と老人に声をかけた若者に対して、老人は、

「とはいえ、堅苦しくならんように、色々と考えてくれているようじゃの。」

と返した。


実際、ブレダン家としても、場所から料理から参加者から、何から何まで老人と若者が快く過ごせるように最大限に配慮して進めている。

また、若者へは、準備が出来たらいつでも始めてもらって構わないと告げている。


その配慮自体に気づいている若者は、自分が緊張してもしょうがないと気合を入れなおす。


改めて辺りを見回すと、広い庭での立食形式のパーティであるが、雰囲気も昼食も参加者には好評のようだ。

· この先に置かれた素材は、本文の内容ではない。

(* ===== verification/PlatformIO.v ===== *)
(** * Durable file primitives ([detail/platform_io.cpp], the POSIX branch)

    The functions of [platform_io.cpp] over an operating system that keeps what was
    written apart from what was synchronised: a node has its data and what of it is
    known to be on stable storage, a directory its live and its stable names.  What
    each system call does is decided by a script.  The functions meet the contract
    [FileSystemLaws], and a power failure keeps what they reported durable. *)

From Stdlib Require Import Ascii.
From S2P Require Import Prelude Taxonomy Model Bytes ModelOps ControlPlane Effects Consistency FabricCore.
From S2P Require Import Lifecycle.
From S2P Require Import Encoding Persistence Fabric Engine Admissible Recovery Invariants Scenario.
From S2P Require Import Durability FileStore.

Local Open Scope Z_scope.

(** ** The operating system *)

(** [nd_synced] is what the last [fsync] wrote, and [None] when the file was created or
    truncated since. *)
Record Node := mkNode { nd_data : list Z; nd_synced : option (list Z) }.

(** What a call does.  [Moved n] is a [write] of at most [n] bytes; for every other call
    it is a success. *)
Inductive Answer := Moved (n : nat) | Interrupted | Failed.

(** How reading a path turns out. *)
Inductive ReadAnswer := Readable | SizeFails | OpenFails | ReadsOnly (n : nat).

(** How [std::filesystem::status] and [create_directories] turn out. *)
Inductive DirectoryAnswer := IsDirectory | IsOther | Absent | CreateFails.
(** C29: the replication bound.  A commit is only accepted while the generation holds
    fewer authoritative replicas than its policy allows, and adds at most one, so
    the rebuilt count afterwards is within the maximum (for fewer than 2^32 - 1
    replicas, where the 32-bit count does not wrap). *)
Theorem commit_respects_replica_maximum {S} `{PersistenceStore S} (im im' : Impl S) commit existing
    set :
  reachable im → exec (CommitOperation commit) im = (Ok tt, im') →
  find_operation (im_plane im) (oc_operation_id commit) = Some existing →
  operation_is_terminal existing = false →
  find_replica_set (im_plane im') (op_state_id existing) (op_state_generation existing) = Some set →
  Z.of_nat (size (pl_replicas (im_plane im))) < 2 ^ 32 - 1 →
  rs_authoritative_count (rebuild_replica_set (im_plane im') set) ≤
  maximum_authoritative
    (resolve_replication_policy (im_plane im) (im_config im) (op_replication_policy_id existing)).
Proof.
  intros Hr He Ho Ht Hset Hsize.
  destruct (exec_commit_operation im im' commit existing Hr He Ho Ht)
    as (target & state & set0 & op & cs & Hready & _ & _ & _ & _ & Hs).
  pose proof (reachable_inv im Hr) as Hp.
  assert (plane_inv (im_plane im')) as Hq.
  { pose proof (exec_inv (CommitOperation commit) im Hp) as Hq. by rewrite He in Hq. }
  pose proof (keyed_set _ (inv_keyed _ Hq) _ _ Hset) as Hk.
  pose proof (keyed_set _ (inv_keyed _ Hp) _ _ (cr_set _ _ _ _ _ _ _ Hready)) as Hk0.
  pose proof (cr_room _ _ _ _ _ _ _ Hready) as Hroom.
  rewrite rebuild_count, Hk0 in Hroom. rewrite rebuild_count, Hk.
  set (key := (op_state_id existing, op_state_generation existing)) in *.
  assert (length (counted (im_plane im') key) ≤ Datatypes.S (length (counted (im_plane im) key)))%nat
    as Hle.
  { assert (∀ p q, same_records p q → counted p key = counted q key) as Hcong.
    { intros p q E. unfold counted, live_members, generation_replicas.
      by rewrite (same_replicas _ _ E). }
    rewrite (Hcong _ _ Hs). eapply plan_counted; [done|apply (cr_target _ _ _ _ _ _ _ Hready)| |].
    - by rewrite <-Hs.
    - intros r. apply retirement_uncounted. }
  pose proof (counted_length_size (im_plane im) key) as Hn.
  unfold u32 in *. rewrite Z.mod_small in Hroom by lia. rewrite Z.mod_small by lia. lia.
Qed.

Lemma commit_respects_replica_maximum_witness :
  ∃ set, find_replica_set (im_plane (after migrated)) 5 1 = Some set ∧
    rs_authoritative_count (rebuild_replica_set (im_plane (after migrated)) set) ≤ 8.
Proof.
  destruct (find_operation (im_plane (after migration)) 902) as [o|] eqn:Eo;
    [|vm_compute in Eo; discriminate Eo].
  destruct (find_replica_set (im_plane (after migrated)) 5 1) as [s|] eqn:Es;
    [|vm_compute in Es; discriminate Es].
  exists s. split; [reflexivity|].
  pose proof (commit_respects_replica_maximum (after migration) (after migrated)
    demo_operation_commit o s) as H.
  transitivity (maximum_authoritative (resolve_replication_policy (im_plane (after migration))
    (im_config (after migration)) (op_replication_policy_id o)));
    [|vm_compute in Eo; injection Eo as <-; vm_compute; discriminate].
  apply H.
  - apply demo_reachable.
  - vm_compute. reflexivity.
  - exact Eo.
  - vm_compute in Eo. injection Eo as <-. reflexivity.
  - rewrite <-Es. vm_compute in Eo. injection Eo as <-. reflexivity.
  - vm_compute. reflexivity.
Defined.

心地よい陽気の中、和気あいあいといった様子で皆が穏やかに過ごしている。


若者は、そろそろ準備します、と老人に声をかける。

老人は、まあ頑張るがよいの、と若干そっけなく返す。


「…?」


老人の態度に違和感を感じた若者だが、とりあえずは揚げ物に集中することとした。


今回、個人が振舞うにしては結構量が多い。

心置きなく食べてもらうために準備したものだが、余計なことは考えずに集中しなければ上手くいかないだろう。



ちなみに、先日は一部の部位でしか試していなかった揚げ物であるが、両鳥とも、むね部・もも部共に揚げ物に向いていることが分かったため、それぞれ準備してきた。

また、特にゴニアについては、肝の一部が生食可ということで、そちらも準備しており、振舞う機会があればいいなと思っている若者である。


そして、ずいぶん人が増えてしまったようだけど、足りるかな…と考えていると、ふと、

「もしかして、魔物だからと嫌悪感を持たれたり敬遠されたりするのか?」

という考えがよぎった。


むしろその方が一般的な感覚なのでは…、事前にきちんと確認しておくべきだったか…と不安に思い始める若者だったが、肉の美味さを伝えられないのは自分の責任であり、だからこそ出来る限りの努力をすべきだと考え直す。


そして出来れば皆に美味しく食べて欲しいと願いつつ、淡々とパラ揚げを作り続ける。

なお、会場の中央には、揚げて冷ました状態で持ち込んだゴニ揚げが、どでかい皿の上に盛り付けが始まっている。


さて、パーティはここからが本番、お祭りの始まりである。